## [YOUR GOAL]
Find the string "ClientsFacts" in the listing below and return each line it appears in.

## [TASK INPUT]
-- Opening Marker --
(** [ExistsAsSubstring slice s] tells whether some element of [slice]
    occurs in [s] (not whether [s] occurs in an element).  So it is false
    for the empty slice, true for every [s] as soon as the slice holds
    the empty string, and it does not depend on the order of the
    slice. *)
Theorem ExistsAsSubstring_occurs (slice : list string) (s : string) :
  (ExistsAsSubstring slice s = true <->
   exists item pre post, item ∈ slice /\ s = pre +:+ item +:+ post) /\
  ("" ∈ slice -> ExistsAsSubstring slice s = true) /\
  ExistsAsSubstring [] s = false /\
  (forall slice', slice' ≡ₚ slice ->
     ExistsAsSubstring slice' s = ExistsAsSubstring slice s).
Proof.
  split; [apply ExistsAsSubstring_iff|]. split; [|split; [done|]].
  - intros Hin. apply ExistsAsSubstring_iff. by exists "", "", s.
  - intros slice' Hperm.
    destruct (ExistsAsSubstring slice s) eqn:Hs.
    + apply ExistsAsSubstring_iff in Hs as (item & pre & post & Hin & Heq).
      apply ExistsAsSubstring_iff. exists item, pre, post.
      split; [by rewrite Hperm|done].
    + destruct (ExistsAsSubstring slice' s) eqn:Hs'; [|done].
      apply ExistsAsSubstring_iff in Hs' as (item & pre & post & Hin & Heq).
      rewrite <- Hs. symmetry. apply ExistsAsSubstring_iff.
      exists item, pre, post. split; [by rewrite <- Hperm|done].
Qed.

End ClientsFacts.

(** ** The registration client's [sendSignNewSigningPolicy] *)
Module SystemsManagerFacts.
Import GoInt GoSlice GoSliceFacts Registration RegistrationSpec.
Import RegistrationFacts Clients ClientsFacts SystemsManager SystemsManagerSpec.

Section Send.

Context {W Tx : Type}.
Variable keccak256 : list Z -> list Z.
Variable grow : nat -> nat -> nat.
Variable Sign : list Z -> list Z + string.
Variable TextHash : list Z -> list Z.
Variable ContractSignNewSigningPolicy :
  Z -> list Z -> Signature -> W -> W * (Tx + string).
Variable WaitUntilMined : Tx -> W -> W * option string.

Abbreviation sendSignNewSigningPolicy :=
  (sendSignNewSigningPolicy keccak256 grow Sign TextHash
     ContractSignNewSigningPolicy WaitUntilMined).
(** * Financial RAG chatbot: ingestion pipeline and query orchestration

    A shallow embedding of [backend/app/ingestion/pipeline.py] and
    [backend/app/api/rag_chatbot.py], and of the endpoints of
    [backend/uvicorn_app.py] that call the chatbot.

    Python [str] values are modelled as [string]; a character stands for a
    code point below 256.  Python [int] is [Z].  The collaborators the code
    calls but does not define (the vector store, the OpenAI client, PyPDF2,
    LangChain's text splitter, the file system, [uuid4]) are fields of a
    record [World]; every call to one of them is recorded in a trace, and a
    call either returns a value or raises. *)

From Stdlib Require Import ZArith Ascii String List Lia.
From Stdlib Require PrimFloat.
From stdpp Require Import base tactics option list sorting strings pretty gmap.

Local Open Scope Z_scope.

(** ** Python strings *)

Module Py.

(** The line feed, [chr(10)]. *)
Definition nl : string := String (ascii_of_nat 10) "".

Definition len (s : string) : Z := Z.of_nat (String.length s).

(** [str.isspace] on one character, for code points below 256:
    TAB..CR, FS..US, SPACE, NEL and NBSP. *)
Definition isspace (c : ascii) : bool :=
  let n := N_of_ascii c in
  ((9 <=? n) && (n <=? 13) || (28 <=? n) && (n <=? 32)
   || (n =? 133) || (n =? 160))%N.

Fixpoint lstrip (s : string) : string :=
  match s with
  | EmptyString => EmptyString
  | String c s' => if isspace c then lstrip s' else s
  end.

Definition rstrip (s : string) : string :=
  String.rev (lstrip (String.rev s)).

(** [s.strip()] *)
Definition strip (s : string) : string := rstrip (lstrip s).

(** Every character is white space (true of the empty string). *)
Fixpoint all_space (s : string) : bool :=
  match s with
  | EmptyString => true
  | String c s' => isspace c && all_space s'
  end.

(** [str.lower] on one character, for code points below 256: the
    letters A..Z and the Latin-1 capitals (all of 192..222 but the
    multiplication sign 215) move up by 32. *)
Definition lower_char (c : ascii) : ascii :=
  let n := N_of_ascii c in
  if ((65 <=? n) && (n <=? 90)
      || (192 <=? n) && (n <=? 222) && negb (n =? 215))%N
  then ascii_of_N (n + 32) else c.

Fixpoint lower (s : string) : string :=
  match s with
  | EmptyString => EmptyString
  | String c s' => String (lower_char c) (lower s')
  end.

(** [sep.join(parts)] *)
Fixpoint join (sep : string) (parts : list string) : string :=
  match parts with
  | [] => ""
  | [p] => p
  | p :: rest => p +:+ sep +:+ join sep rest
  end.

(** Clamp a slice bound the way [s[a:b]] does: a negative bound counts
    from the end, and the outcome is brought into [0 .. n]. *)
Definition clamp (n i : Z) : Z :=
  if i <? 0 then Z.max 0 (i + n) else Z.min i n.

(** [s[start:stop]] *)
Definition slice (s : string) (start stop : Z) : string :=
  let n := len s in
  let a := clamp n start in
  let b := clamp n stop in
  String.substring (Z.to_nat a) (Z.to_nat (b - a)) s.

(** [s[:k]] and [s[k:]] *)
Definition slice_to (s : string) (k : Z) : string := slice s 0 k.
Definition slice_from (s : string) (k : Z) : string := slice s k (len s).

(** [len(s.split())]: the number of maximal runs of characters that are
    not white space. *)
Fixpoint count_words_go (inword : bool) (s : string) : Z :=
  match s with
  | EmptyString => 0
  | String c s' =>
      if isspace c then count_words_go false s'
      else (if inword then 0 else 1) + count_words_go true s'
  end.
Definition count_words (s : string) : Z := count_words_go false s.

(** [s.rfind(c)] for a one-character needle: the index of the last
    occurrence, or -1. *)
Fixpoint rfind_go (c : ascii) (s : string) (i : Z) (last : Z) : Z :=
  match s with
  | EmptyString => last
  | String d s' => rfind_go c s' (i + 1) (if Ascii.eqb c d then i else last)
  end.
Definition rfind (c : ascii) (s : string) : Z := rfind_go c s 0 (-1).

(** [s.split(c)] for a one-character separator. *)
Fixpoint split_on (c : ascii) (s : string) : list string :=
  match s with
  | EmptyString => [""]
  | String d s' =>
      if Ascii.eqb c d then "" :: split_on c s'
      else match split_on c s' with
           | [] => [String d ""]
           | w :: ws => String d w :: ws
           end
  end.

(** [range(start, stop, step)] as the list of its values; a zero step
    is the [ValueError] of the constructor, returned as [None]. *)
Definition range (start stop step : Z) : option (list Z) :=
  if step =? 0 then None
  else
    let count :=
      if 0 <? step
      then (if start <? stop then (stop - start - 1) / step + 1 else 0)
      else (if stop <? start then (start - stop - 1) / (- step) + 1 else 0) in
    Some (map (fun k => start + Z.of_nat k * step) (seq 0 (Z.to_nat count))).

End Py.

(** ** pathlib and os.path (POSIX flavour) *)

Module Path.

(** [Path(p).name]: the last component of [p], where empty components
    and ["."] components do not count. *)
Definition name (p : string) : string :=
  default "" (last (filter (fun c => c <> "" /\ c <> ".")
                           (Py.split_on "/"%char p))).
-- Closing Marker --
## [OUTPUT OF THE TASK]
End ClientsFacts.
Import RegistrationFacts Clients ClientsFacts SystemsManager SystemsManagerSpec.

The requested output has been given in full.